==== Dataset records ====

Create Rewrite HintDb alone.
#[local] Hint Rewrite @alone_bind @alone_if @alone_local @alone_read @alone_write @alone_update
  @alone_entry @alone_expired
  @alone_lock @alone_unlock @alone_clock @alone_new_entry @bind_assoc : alone.

(** Push [alone] to the accesses of the code. *)
Ltac alone_simp := repeat (progress (autorewrite with alone;
  cbn [mbind Res_bind mret code_ret alone alloc snd entries lru_head lru_tail table size capacity lock
       set_entries set_table set_size])).
(** Follow both sides through their next common step. *)
Ltac alone_step :=
  match goal with
  | |- ?m ≫= _ = _ => destruct m as [?| |]; [cbn [mbind Res_bind]|done..]
  | |- context [match ?x with Some _ => _ | None => _ end] => destruct x
  | x : Z * _ |- _ => destruct x
  | |- context [if ?x then _ else _] => destruct x
  end.
Ltac alone_run := repeat (alone_simp; first [done | alone_step]).

Lemma alone_lru_remove now l c :
  alone now (lru_remove l) c = es ← Cache.lru_remove (entries c) l; Ret (tt, set_entries c es).
Proof. unfold lru_remove, Cache.lru_remove. alone_run; by destruct c. Qed.
#[local] Hint Rewrite @alone_lru_remove : alone.

Lemma alone_lru_touch now l c :
  alone now (lru_touch l) c =
    es ← Cache.lru_touch (entries c) (lru_head c) l; Ret (tt, set_entries c es).
Proof.
  unfold lru_touch, Cache.lru_touch, lru_push. alone_run.
Qed.

#[local] Hint Rewrite @alone_lru_touch : alone.

Lemma alone_remove_entry now l c :
  alone now (cache_remove_entry l) c = c ← Cache.cache_remove_entry c l; Ret (tt, c).
Proof. unfold cache_remove_entry, Cache.cache_remove_entry. alone_run. Qed.
#[local] Hint Rewrite @alone_remove_entry : alone.

Lemma alone_prune_loop now fuel p c :
  alone now (prune_loop fuel p) c = c ← Cache.prune_loop fuel now c p; Ret (tt, c).
Proof.
  revert p c. induction fuel as [|fuel IH]; intros [l|] c; try done; cbn [prune_loop Cache.prune_loop];
    alone_simp; cbn [nonnull mbind Res_bind]; alone_simp; destruct (decide _); try done.
  alone_simp. destruct (load (entries c) l) as [e| |]; [cbn [mbind Res_bind]|done..].
  alone_simp. destruct (Cache.is_entry_expired now e); alone_simp; [|apply IH].
  destruct (Cache.cache_remove_entry c l) as [c'| |]; [|done..]. alone_simp. apply IH.
Qed.

Lemma alone_prune now c :
  Cache.dns_cache_prune now (Some c) = ('(r, c) ← alone now dns_cache_prune c; Ret (r, Some c)).
Proof.
  symmetry. unfold dns_cache_prune, Cache.dns_cache_prune, dns_cache_prune_locked,
    Cache.dns_cache_prune_locked.
  alone_run. rewrite alone_prune_loop. alone_run.
Qed.

Lemma alone_get now q t cl c :
  Cache.dns_cache_get now (Some c) q t cl = ('(r, c) ← alone now (dns_cache_get q t cl) c; Ret (r, Some c)).
Proof.
  symmetry. unfold dns_cache_get, Cache.dns_cache_get. alone_run.
Qed.

Lemma store_twice {A B} (es : Store A) l x (g : A → A) (k : Store A → Res B) :
  (es ← store es l x; e ← load es l; es ← store es l (g e); k es) = es ← store es l (g x); k es.
Proof.
  unfold load, store. destruct (cells es !! l) as [e|]; [|done]. cbn [mbind Res_bind cells brk].
  rewrite lookup_insert_eq. cbn [nonnull mbind Res_bind].
  by rewrite insert_insert_eq.
Qed.

Lemma alone_put now q t cl v c :
  Cache.dns_cache_put now (Some c) q t cl v = ('(r, c) ← alone now (dns_cache_put q t cl v) c; Ret (r, Some c)).
Proof.
  symmetry. unfold dns_cache_put, Cache.dns_cache_put. alone_run.
  rewrite <- (store_twice _ _ (MkEntry (key a1) c0 (created_at a1) (hotter a1) (colder a1))
    (λ e, MkEntry (key e) (value e) now (hotter e) (colder e))). alone_run.
Qed.

Lemma alone_call now op c :
  run_op now op (Some c) = ('(a, c) ← alone now (call op) c; Ret (a, Some c)).
Proof.
  destruct op as [q t cl v|q t cl|]; cbn [run_op call].
  - rewrite alone_put, alone_bind. by destruct (alone _ _ _) as [[]| |].
  - rewrite alone_get, alone_bind. by destruct (alone _ _ _) as [[]| |].
  - rewrite alone_prune, alone_bind. by destruct (alone _ _ _) as [[]| |].
Qed.
End alone.

(** ** Threads

    A thread is what it asks of the cache, given what it asked before and was
    answered; [running] is the call under way and how far it has come. *)

Definition client : Type := list (cache_op * answer) → option cache_op.

Record thread (R : Type) := MkThread {
  asks : client;
  history : list (cache_op * answer);
  running : option (cache_op * R);
}.
Arguments MkThread {R} asks history running.
Arguments asks {R} t.
Arguments history {R} t.
Arguments running {R} t.

Definition spawn {R} (f : client) : thread R := MkThread f [] None.
Definition at_work {R} (t : thread R) (op : cache_op) (r : R) : thread R :=
  MkThread (asks t) (history t) (Some (op, r)).
Definition answered {R} (t : thread R) (op : cache_op) (a : answer) : thread R :=
  MkThread (asks t) (history t ++ [(op, a)]) None.

(** [daemon_dnscache_ttl]: it prunes for ever. *)
Definition daemon : client := λ _, Some OpPrune.

(** [holder]: the thread that has locked the mutex. *)
Record config (M : Type) := MkConfig {
  clock : Z;
  shared : DnsCache M;
  holder : option nat;
  threads : list (thread (code (DnsCache M) answer));
}.
Arguments MkConfig {M} clock shared holder threads.
Arguments clock {M} c.
Arguments shared {M} c.
Arguments holder {M} c.
Arguments threads {M} c.

Section machine.
Context {M : Type} `{!MapOps (list Z) loc M}.
Implicit Types (c : DnsCache M) (g : config M) (t : thread (code (DnsCache M) answer)).

Definition move g (i : nat) c (h : option nat) t : config M :=
  MkConfig (clock g) c h (<[i := t]> (threads g)).

(** Thread [i] is in [op] and has [p] still to do. *)
Definition busy g (i : nat) t (op : cache_op) (p : code (DnsCache M) answer) : Prop :=
  threads g !! i = Some t ∧ running t = Some (op, p).

Inductive step : config M → config M → Prop :=
| step_tick g d : 0 ≤ d → step g (MkConfig (clock g + d) (shared g) (holder g) (threads g))
| step_call g i t op :
    threads g !! i = Some t → running t = None → asks t (history t) = Some op →
    step g (move g i (shared g) (holder g) (at_work t op (call op)))
| step_return g i t op a :
    busy g i t op (Done a) → step g (move g i (shared g) (holder g) (answered t op a))
| step_local g i t op X (r : Res X) k x :
    busy g i t op (Local r k) → r = Ret x →
    step g (move g i (shared g) (holder g) (at_work t op (k x)))
| step_access g i t op X (f : DnsCache M → Res (X * DnsCache M)) k x c :
    busy g i t op (Access f k) → f (shared g) = Ret (x, c) →
    step g (move g i c (holder g) (at_work t op (k x)))
| step_clock g i t op k :
    busy g i t op (Clock k) → step g (move g i (shared g) (holder g) (at_work t op (k (clock g))))
| step_acquire g i t op k c :
    busy g i t op (Acquire k) → holder g = None → mtx_lock (shared g) = Ret c →
    step g (move g i c (Some i) (at_work t op k))
| step_release g i t op k c :
    busy g i t op (Release k) → holder g = Some i → mtx_unlock (shared g) = Ret c →
    step g (move g i c None (at_work t op k)).

(** The steps as a function: time passes, or thread [i] goes on. *)
Inductive event := Tick (d : Z) | Run (i : nat).

Definition perform (e : event) g : option (config M) :=
  match e with
  | Tick d => guard (0 ≤ d) ≫= λ _, Some (MkConfig (clock g + d) (shared g) (holder g) (threads g))
  | Run i =>
      t ← threads g !! i;
      match running t with
      | None =>
          op ← asks t (history t); Some (move g i (shared g) (holder g) (at_work t op (call op)))
      | Some (op, Done a) => Some (move g i (shared g) (holder g) (answered t op a))
      | Some (op, Local r k) =>
          match r with
          | Ret x => Some (move g i (shared g) (holder g) (at_work t op (k x)))
          | _ => None
          end
      | Some (op, Access f k) =>
          match f (shared g) with
          | Ret (x, c) => Some (move g i c (holder g) (at_work t op (k x)))
          | _ => None
          end
      | Some (op, Clock k) => Some (move g i (shared g) (holder g) (at_work t op (k (clock g))))
      | Some (op, Acquire k) =>
          match holder g, mtx_lock (shared g) with
          | None, Ret c => Some (move g i c (Some i) (at_work t op k))
          | _, _ => None
          end
      | Some (op, Release k) =>
          match mtx_unlock (shared g) with
          | Ret c => guard (holder g = Some i) ≫= λ _, Some (move g i c None (at_work t op k))
          | _ => None
          end
      end
  end.

(** A schedule; what cannot happen, like going on without the mutex, does not. *)
Fixpoint follow (es : list event) g : config M :=
  match es with
  | [] => g
  | e :: es => match perform e g with Some g => follow es g | None => follow es g end
  end.

Lemma perform_step g g' : step g g' ↔ ∃ e, perform e g = Some g'.
Proof.
  split.
  - intros [g1 d Hd|g1 i t op Ht Hr Hop|g1 i t op a [Ht Hr]|g1 i t op X r k x [Ht Hr] ->
      |g1 i t op X f k x c [Ht Hr] E|g1 i t op k [Ht Hr]|g1 i t op k c [Ht Hr] Hh E
      |g1 i t op k c [Ht Hr] Hh E]; [exists (Tick d); cbn; by case_guard|exists (Run i)..]; cbn; rewrite Ht; cbn;
      rewrite Hr, ?Hop, ?E, ?Hh; cbn; by repeat case_guard.
  - intros [[d|i] E]; cbn in E.
    + case_guard; [|done]. injection E as <-. by constructor.
    + destruct (threads g !! i) as [t|] eqn:Ht; [|done]. cbn in E.
      destruct (running t) as [[op p]|] eqn:Hr.
      * assert (Hb : busy g i t op p) by done. clear Ht Hr. destruct p; simplify_option_eq; repeat case_match;
          simplify_eq; [eapply step_return|eapply step_local|eapply step_access|eapply step_clock
            |eapply step_acquire|eapply step_release]; eauto.
      * destruct (asks t (history t)) eqn:Hop; [|done]. injection E as <-. by constructor.
Qed.

Lemma follow_steps es g : rtc step g (follow es g).
Proof.
  revert g. induction es as [|e es IH]; intros g; cbn; [done|].
  destruct (perform e g) as [g1|] eqn:E; [|apply IH]. eapply rtc_l; [apply perform_step; by exists e|apply IH].
Qed.

Definition start (now : Z) c (clients : list client) : config M :=
  MkConfig now c None (spawn <$> clients).

(** Thread [i] is about to do something without a meaning: an access that goes
    wrong, a second lock, an unlock of what it has not locked. *)
Definition stuck g (i : nat) (p : code (DnsCache M) answer) : Prop :=
  match p with
  | Local r _ => ∀ x, r ≠ Ret x
  | Access f _ => ∀ r, f (shared g) ≠ Ret r
  | Acquire _ => holder g = Some i ∨ (holder g = None ∧ ∀ c, mtx_lock (shared g) ≠ Ret c)
  | Release _ => holder g ≠ Some i ∨ ∀ c, mtx_unlock (shared g) ≠ Ret c
  | _ => False
  end.
Definition undefined g : Prop := ∃ i t op p, busy g i t op p ∧ stuck g i p.

Definition accesses (p : code (DnsCache M) answer) : Prop :=
  match p with Access _ _ => True | _ => False end.
(** A data race: two threads about to touch the cache. *)
Definition race g : Prop :=
  ∃ i j t u op op' p q, busy g i t op p ∧ busy g j u op' q ∧ i ≠ j ∧ accesses p ∧ accesses q.
End machine.

(** ** The specification: every call happens at one moment

    What a call may do between the times [lo] and [hi].  A prune looks at the
    clock for each item, in the order of the list. *)

Fixpoint prune_at (nows : list Z) (items : list item) : list item :=
  match nows, items with
  | now :: nows, i :: items =>
      if item_expired now i then prune_at nows items else i :: prune_at nows items
  | _, _ => []
  end.

Fixpoint ordered (lo : Z) (nows : list Z) (hi : Z) : Prop :=
  match nows with [] => lo ≤ hi | now :: nows => lo ≤ now ∧ ordered now nows hi end.

Inductive atomic (lo hi : Z) (cap : nat) (items : list item) :
    cache_op → answer → list item → Prop :=
| atomic_put now q t c v : lo ≤ now ≤ hi →
    atomic lo hi cap items (OpPut q t c v) (Code 0) (lru_put now cap (key_of q t c) v items)
| atomic_get now q t c : lo ≤ now ≤ hi →
    atomic lo hi cap items (OpGet q t c) (Found (lru_get now (key_of q t c) items).1)
      (lru_get now (key_of q t c) items).2
| atomic_prune nows : ordered lo nows hi → length nows = length items →
    atomic lo hi cap items OpPrune (Code 0) (prune_at nows items).

(** [last] is the time of the last call that has happened; the threads wait for
    their call to happen, then for its answer to reach them. *)
Record spec := MkSpec {
  time : Z;
  last : Z;
  items : list item;
  callers : list (thread (option answer));
}.

Definition advance (a : spec) (i : nat) (t : thread (option answer)) : spec :=
  MkSpec (time a) (last a) (items a) (<[i := t]> (callers a)).

Inductive spec_step (cap : nat) : spec → spec → Prop :=
| spec_tick a d : 0 ≤ d → spec_step cap a (MkSpec (time a + d) (last a) (items a) (callers a))
| spec_call a i t op :
    callers a !! i = Some t → running t = None → asks t (history t) = Some op →
    spec_step cap a (advance a i (at_work t op None))
| spec_happen a i t op r items' :
    callers a !! i = Some t → running t = Some (op, None) →
    atomic (last a) (time a) cap (items a) op r items' →
    spec_step cap a (MkSpec (time a) (time a) items' (<[i := at_work t op (Some r)]> (callers a)))
| spec_return a i t op r :
    callers a !! i = Some t → running t = Some (op, Some r) →
    spec_step cap a (advance a i (answered t op r)).

(** ** Calls keep the promise of the cache *)

Section inside.
Context {M : Type} `{!MapOps (list Z) loc M, !MapLaws (list Z) loc M}.
Implicit Types (c : DnsCache M).

(** What holds of the code of a thread that has the mutex: run from [now] and
    [c], whatever the clock says, it does nothing undefined, releases the mutex
    once and is done, with [Φ] of the result, the time and the cache. *)
Fixpoint inside {A} (now : Z) (p : code (DnsCache M) A) c (Φ : A → Z → DnsCache M → Prop) : Prop :=
  match p with
  | Done _ | Acquire _ => False
  | Local r k => ∃ x, r = Ret x ∧ inside now (k x) c Φ
  | Access f k => ∃ x c', f c = Ret (x, c') ∧ inside now (k x) c' Φ
  | Clock k => ∀ t, now ≤ t → inside t (k t) c Φ
  | Release k => ∃ a c', k = Done a ∧ mtx_unlock c = Ret c' ∧ Φ a now c'
  end.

====

__Work to complete__: Give an exact copy of the lines above from the line with "a) (callers a))" up to and including the line with "now (k x) c Φ", and leave everything else out.

__Your solution__:
| spec_tick a d : 0 ≤ d → spec_step cap a (MkSpec (time a + d) (last a) (items a) (callers a))
| spec_call a i t op :
    callers a !! i = Some t → running t = None → asks t (history t) = Some op →
    spec_step cap a (advance a i (at_work t op None))
| spec_happen a i t op r items' :
    callers a !! i = Some t → running t = Some (op, None) →
    atomic (last a) (time a) cap (items a) op r items' →
    spec_step cap a (MkSpec (time a) (time a) items' (<[i := at_work t op (Some r)]> (callers a)))
| spec_return a i t op r :
    callers a !! i = Some t → running t = Some (op, Some r) →
    spec_step cap a (advance a i (answered t op r)).

(** ** Calls keep the promise of the cache *)

Section inside.
Context {M : Type} `{!MapOps (list Z) loc M, !MapLaws (list Z) loc M}.
Implicit Types (c : DnsCache M).

(** What holds of the code of a thread that has the mutex: run from [now] and
    [c], whatever the clock says, it does nothing undefined, releases the mutex
    once and is done, with [Φ] of the result, the time and the cache. *)
Fixpoint inside {A} (now : Z) (p : code (DnsCache M) A) c (Φ : A → Z → DnsCache M → Prop) : Prop :=
  match p with
  | Done _ | Acquire _ => False
  | Local r k => ∃ x, r = Ret x ∧ inside now (k x) c Φ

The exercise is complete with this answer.